Nous sommes donc ici rassemblés pour nous interroger
sur le grand Apôtre des nations. Nous nous demandons non seulement: qui était Paul?
Nous nous demandons surtout: Qui est Paul? Que me dit-il? En cette heure, au début
de l'«Année paulinienne» que nous inaugurons, je voudrais choisir dans le riche
témoignage du Nouveau Testament trois textes, dans lesquels apparaît sa physionomie
intérieure, la spécificité de son caractère. Dans la Lettre aux Galates, il nous
a offert une profession de foi très personnelle, dans laquelle il ouvre son cœur
aux lecteurs de tous les temps et révèle quelle est l'impulsion la plus profonde
de sa vie. «Je vis dans la foi au Fils de Dieu qui m'a aimé et qui s'est livré pour
moi» (Ga 2, 20). Tout ce que Paul accomplit part de ce centre. Sa foi est l'expérience
d'être aimé par Jésus Christ de manière tout à fait personnelle; elle est la conscience
du fait que le Christ a affronté la mort non pour quelque chose d'anonyme, mais
par amour pour lui — de Paul — et que, en tant que Ressuscité, il l'aime toujours,
c'est-à-dire que le Christ s'est donné pour lui.
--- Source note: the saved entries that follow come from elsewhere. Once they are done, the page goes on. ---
Lemma dias_gaps (l : list (Avistamiento Coordenadas)) :
  foldl (λ dias p,
           dias ++ [days_between (date_of (fechahora p.2))
                                  (date_of (fechahora p.1))])
        [] (zip l (drop 1 l))
  = gaps (date_of <$> (fechahora <$> l)).
Proof.
  rewrite foldl_append_map, app_nil_l.
  induction l as [|a [|b l] IH]; simpl in *; try done.
  by rewrite <- IH.
Qed.

Lemma media_dias_sorted avs anyo :
  let sel := match anyo with
             | None => avs
             | Some y => filter (λ a, year (fechahora a) = y) avs
             end in
  let s := sorted (Avistamiento_lt Coordenadas_lt) false sel in
  media_dias_entre_avistamientos Coordenadas_lt avs anyo
  = if decide (length sel < 2)%nat then Return None
    else q ← mean_float (gaps (date_of <$> (fechahora <$> s)));
         Return (Some q).
Proof.
  intros sel s. unfold media_dias_entre_avistamientos.
  fold sel. fold s. rewrite dias_gaps.
  set (dias := gaps (date_of <$> (fechahora <$> s))).
  assert (length dias = pred (length sel)) as Hlen.
  { unfold dias. rewrite length_gaps, !length_fmap.
    unfold s. by rewrite (sorted_perm _ false sel). }
  unfold len. destruct (decide (length sel < 2)%nat) as [Hs|Hs].
  - destruct (0 <? Z.of_nat (length dias)) eqn:E; [lia|done].
  - destruct (0 <? Z.of_nat (length dias)) eqn:E; [|lia].
    unfold mean_float. by rewrite sum_foldr.
Qed.

(** C4.  With fewer than two records (of the year, when one is given)
    the result is [None].  Otherwise it is the arithmetic mean of the
    day differences between neighbours in any ordering of those records
    by ascending timestamp, and such an ordering exists; the mean is
    the sum of the differences divided by their number, which is not
    zero, the quotient rounded to binary64.  Three records dated
    2020-01-01, 2020-01-10 and 2020-01-20, in any order, give the
    binary64 value 9.5. *)
Theorem media_dias_is_mean_of_gaps avs anyo :
  let sel := match anyo with
             | None => avs
             | Some y => filter (λ a, year (fechahora a) = y) avs
             end in
  (∀ s, s ≡ₚ sel →
        StronglySorted (λ a b, datetime_le (fechahora a) (fechahora b)) s →
        media_dias_entre_avistamientos Coordenadas_lt avs anyo
        = if decide (length sel < 2)%nat then Return None
          else q ← mean_float (gaps (date_of <$> (fechahora <$> s)));
               Return (Some q))
  ∧ (∃ s, s ≡ₚ sel
          ∧ StronglySorted
              (λ a b, datetime_le (fechahora a) (fechahora b)) s)
  ∧ media_dias_entre_avistamientos Coordenadas_lt avs anyo
    ≠ Raise ZeroDivisionError
  ∧ (∀ a b c l,
        date_of (fechahora a) = mk_date 2020 1 1 →
        date_of (fechahora b) = mk_date 2020 1 10 →
        date_of (fechahora c) = mk_date 2020 1 20 →
        l ≡ₚ [a; b; c] →
        ∃ x, media_dias_entre_avistamientos Coordenadas_lt l None
             = Return (Some x)
             ∧ value_of x = Some (Q2Qc (19 # 2))).
Proof.
  intros sel. split; [|split; [|split]].
  - intros s Hp Hs. rewrite media_dias_sorted. fold sel.
    destruct (decide (length sel < 2)%nat); [done|].
    rewrite (sorted_timestamps_unique
               (sorted (Avistamiento_lt Coordenadas_lt) false sel) s);
      [done| |apply sorted_Avistamiento_lt|done].
    by rewrite sorted_perm.
  - exists (sorted (Avistamiento_lt Coordenadas_lt) false sel).
    split; [apply sorted_perm|apply sorted_Avistamiento_lt].
  - rewrite media_dias_sorted. fold sel.
    destruct (decide (length sel < 2)%nat) as [Hs|Hs]; [done|].
    set (g := gaps _).
    assert (length g = pred (length sel)) as Hlen.
    { unfold g. rewrite length_gaps, !length_fmap.
      by rewrite (sorted_perm _ false sel). }
    unfold mean_float, truediv_float.
    destruct (Z.of_nat (length g) =? 0) eqn:E0; [lia|].
    by destruct (SFdiv _ _ _ _).
  - intros a b c l Ha Hb Hc Hl. rewrite media_dias_sorted.
    rewrite (Permutation_length Hl).
    destruct (decide (length [a; b; c] < 2)%nat) as [Hlt|_];
      [simpl in Hlt; lia|].
    rewrite (sorted_timestamps_unique _ [a; b; c]).
    + simpl. rewrite Ha, Hb, Hc. eexists. split; [reflexivity|].
      vm_compute. f_equal. by apply Qc_is_canon.
    + by rewrite sorted_perm.
    + apply sorted_Avistamiento_lt.
    + destruct a as [[] ? ? ? ? ? ?], b as [[] ? ? ? ? ? ?],
               c as [[] ? ? ? ? ? ?].
      unfold date_of in *. simpl in *.
      injection Ha as -> -> ->. injection Hb as -> -> ->.
      injection Hc as -> -> ->.
      repeat constructor; done.
Qed.

End Media_dias.

End Queries.

(** ** The queries that build dictionaries *)

Section Dict_queries.

Context {Coordenadas : Type} `{Countable Coordenadas}.

Implicit Types (a : Avistamiento Coordenadas).
Implicit Types (avs : list (Avistamiento Coordenadas)).

(** The dictionary of lists that 4.9 and 4.13 build first. *)
Lemma por_estados_lookup avs (e : string) :
  foldl (λ d av,
           <[estado av := getitem_default [] d (estado av) ++ [av]]> d)
        (∅ : gmap string (list (Avistamiento Coordenadas))) avs !! e
  = match filter (λ a, estado a = e) avs with
    | [] => None
    | f => Some f
    end.
Proof.
  unfold getitem_default.
  rewrite (accumulate_lookup estado [] (λ a v, v ++ [a])), lookup_empty.
  destruct (filter (λ a, estado a = e) avs) as [|x f]; [done|].
  f_equal. simpl.
  rewrite (foldl_append_map (λ a, a)), list_fmap_id. done.
Qed.

(** *** 4.9 Longest sightings per state *)

Lemma mayor_duracion_por_estado_lookup avs n (e : string) :
  avistamientos_mayor_duracion_por_estado avs n !! e
  = match filter (λ a, estado a = e) avs with
    | [] => None
    | f => Some (slice_to (sorted (λ a b, duracion a <? duracion b) true f) n)
    end.
Proof.
  unfold avistamientos_mayor_duracion_por_estado.
  etrans; [apply (foldl_insert_items
    (λ l, slice_to (sorted (λ a b, duracion a <? duracion b) true l) n))|].
  rewrite por_estados_lookup.
  by destruct (filter (λ a, estado a = e) avs).
Qed.

Lemma filter_take_prefix {A} (P : A → Prop) `{∀ x, Decision (P x)}
    (k : nat) (s : list A) :
  filter P (take k s) `prefix_of` filter P s.
Proof.
  exists (filter P (drop k s)).
  by rewrite <- filter_app, take_drop.
Qed.

(** C6.  For [n >= 0], the list a state is mapped to is the first [n]
    elements of its records sorted stably by descending duration: it
    has at most [n] elements, all of that state, durations never
    increase along it, and the records of one duration stand in their
    order of the input. *)
Theorem mayor_duracion_por_estado_top_n avs n (e : string) l :
  0 ≤ n →
  avistamientos_mayor_duracion_por_estado avs n !! e = Some l →
  (∃ s, l = take (Z.to_nat n) s
        ∧ s ≡ₚ filter (λ a, estado a = e) avs
        ∧ StronglySorted (λ a b, duracion b ≤ duracion a) s
        ∧ ∀ d, filter (λ a, duracion a = d) s
               = filter (λ a, duracion a = d)
                        (filter (λ a, estado a = e) avs))
  ∧ Z.of_nat (length l) ≤ n
  ∧ Forall (λ a, estado a = e ∧ a ∈ avs) l
  ∧ StronglySorted (λ a b, duracion b ≤ duracion a) l
  ∧ ∀ d, filter (λ a, duracion a = d) l
         `prefix_of` filter (λ a, duracion a = d)
                            (filter (λ a, estado a = e) avs).
Proof.
  intros Hn. rewrite mayor_duracion_por_estado_lookup.
  destruct (filter (λ a, estado a = e) avs) as [|x f] eqn:E; [done|].
  rewrite <- E. intros Hl. apply (inj Some) in Hl. subst l.
  set (grp := filter (λ a, estado a = e) avs).
  destruct (sorted_by_key_desc duracion Z.ltb Zltb_asym Zltb_trans grp)
    as (Hsorted & Hperm & Hstable).
  set (s := sorted (λ a b, duracion a <? duracion b) true grp) in *.
  assert (StronglySorted (λ a b, duracion b ≤ duracion a) s) as Hs.
  { eapply StronglySorted_weaken; [|exact Hsorted].
    intros a b. unfold desc. lia. }
  assert (slice_to s n = take (Z.to_nat n) s) as ->.
  { unfold slice_to. destruct (n <? 0) eqn:En; [lia|done]. }
  split; [by exists s|]. split; [|split; [|split]].
  - rewrite length_take. lia.
  - apply Forall_forall. intros a Ha.
    assert (a ∈ grp) as Hg.
    { rewrite <- Hperm, <- (take_drop (Z.to_nat n) s).
      apply elem_of_app. by left. }
    apply list_elem_of_filter in Hg. tauto.
  - apply (StronglySorted_app_1_l _ _ (drop (Z.to_nat n) s)).
    by rewrite take_drop.
  - intros d. rewrite <- Hstable. apply filter_take_prefix.
Qed.

(** *** 4.8 Percentage of sightings per shape *)

Lemma porc_Return avs :
  porc_avistamientos_por_forma avs
  = Return ((λ c, (Qc_of_Z (100 * c) / Qc_of_Z (len avs))%Qc)
            <$> Counter (forma <$> avs)).
Proof.
  unfold porc_avistamientos_por_forma. apply percent_of_counter.
  intros Hc Hlen. apply Hc. destruct avs; [done|]. unfold len in Hlen.
  simpl in Hlen. lia.
Qed.

Lemma porc_bis_Return avs año :
  let sel := filter (λ a, year (fechahora a) = año) avs in
  porc_avistamientos_por_forma_bis avs año
  = Return ((λ c, (Qc_of_Z (100 * c) / Qc_of_Z (len sel))%Qc)
            <$> Counter (forma <$> sel)).
Proof.
  intros sel. unfold porc_avistamientos_por_forma_bis. fold sel.
  assert (sum (items (Counter (forma <$> sel))).*2 = len sel) as ->.
  { rewrite sum_foldr. unfold items. rewrite Counter_total.
    unfold len. by rewrite length_fmap. }
  apply percent_of_counter.
  intros Hc Hlen. apply Hc. destruct sel; [done|]. unfold len in Hlen.
  simpl in Hlen. lia.
Qed.

Lemma percent_lookup (l : list (Avistamiento Coordenadas)) (f : string) :
  ((λ c, (Qc_of_Z (100 * c) / Qc_of_Z (len l))%Qc)
   <$> Counter (forma <$> l)) !! f
  = match filter (λ a, forma a = f) l with
    | [] => None
    | lf => Some (Qc_of_Z (100 * len lf) / Qc_of_Z (len l))%Qc
    end.
Proof.
  rewrite lookup_fmap, Counter_fmap_lookup.
  by destruct (filter (λ a, forma a = f) l).
Qed.

Lemma percent_sum (l : list (Avistamiento Coordenadas)) :
  l ≠ [] →
  sum_values ((λ c, (Qc_of_Z (100 * c) / Qc_of_Z (len l))%Qc)
              <$> Counter (forma <$> l))
  = Qc_of_Z 100.
Proof.
  intros Hl. apply sum_values_percent.
  - destruct l; [done|]. unfold len. simpl. lia.
  - rewrite Counter_total. unfold len. by rewrite length_fmap.
Qed.

(** C7.  On a non-empty list the percentages per shape are returned and
    add up to 100; with a year, on a list with a record of that year,
    likewise, and the percentage of a shape is 100 times the number of
    records of that year with the shape over the number of records of
    that year. *)
Theorem porcentajes_sum_100 avs año :
  (avs ≠ [] →
     ∃ m, porc_avistamientos_por_forma avs = Return m
          ∧ sum_values m = Qc_of_Z 100
          ∧ ∀ f, m !! f
                 = match filter (λ a, forma a = f) avs with
                   | [] => None
                   | lf => Some (Qc_of_Z (100 * len lf)
                                 / Qc_of_Z (len avs))%Qc
                   end)
  ∧ (let sel := filter (λ a, year (fechahora a) = año) avs in
     sel ≠ [] →
     ∃ m, porc_avistamientos_por_forma_bis avs año = Return m
          ∧ sum_values m = Qc_of_Z 100
          ∧ ∀ f, m !! f
                 = match filter (λ a, forma a = f) sel with
                   | [] => None
                   | lf => Some (Qc_of_Z (100 * len lf)
                                 / Qc_of_Z (len sel))%Qc
                   end).
Proof.
  split.
  - intros Hne. eexists. split; [apply porc_Return|].
    split; [by apply percent_sum|apply percent_lookup].
  - intros sel Hne. eexists. split; [apply porc_bis_Return|].
    split; [by apply percent_sum|apply percent_lookup].
Qed.

(** *** 4.7 Mean comment length per state *)

Lemma longitudes_lookup avs (e : string) :
  foldl (λ d a,
           <[estado a := getitem_default [] d (estado a)
                         ++ [len_str (comentarios a)]]> d)
        (∅ : gmap string (list Z)) avs !! e
  = match filter (λ a, estado a = e) avs with
    | [] => None
    | f => Some ((λ a, len_str (comentarios a)) <$> f)
    end.
Proof.
  unfold getitem_default.
  rewrite (accumulate_lookup estado []
             (λ a v, v ++ [len_str (comentarios a)])).
  rewrite lookup_empty.
  destruct (filter (λ a, estado a = e) avs) as [|x f]; [done|].
  f_equal. simpl.
  by rewrite (foldl_append_map
                (λ a, len_str (comentarios a))).
Qed.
Sa foi est le fait d'être frappé
par l'amour de Jésus Christ, un amour qui le bouleverse jusqu'au plus profond de
lui-même et qui le transforme. Sa foi n'est pas une théorie, une opinion sur Dieu
et sur le monde. Sa foi est l'impact de l'amour de Dieu sur son cœur. Et ainsi,
cette foi est l'amour pour Jésus Christ.
Paul est présenté par de nombreuses personnes comme
un homme combatif qui sait manier l'épée de la parole. De fait, sur son parcours
d'apôtre les disputes n'ont pas manqué. Il n'a pas recherché une harmonie superficielle.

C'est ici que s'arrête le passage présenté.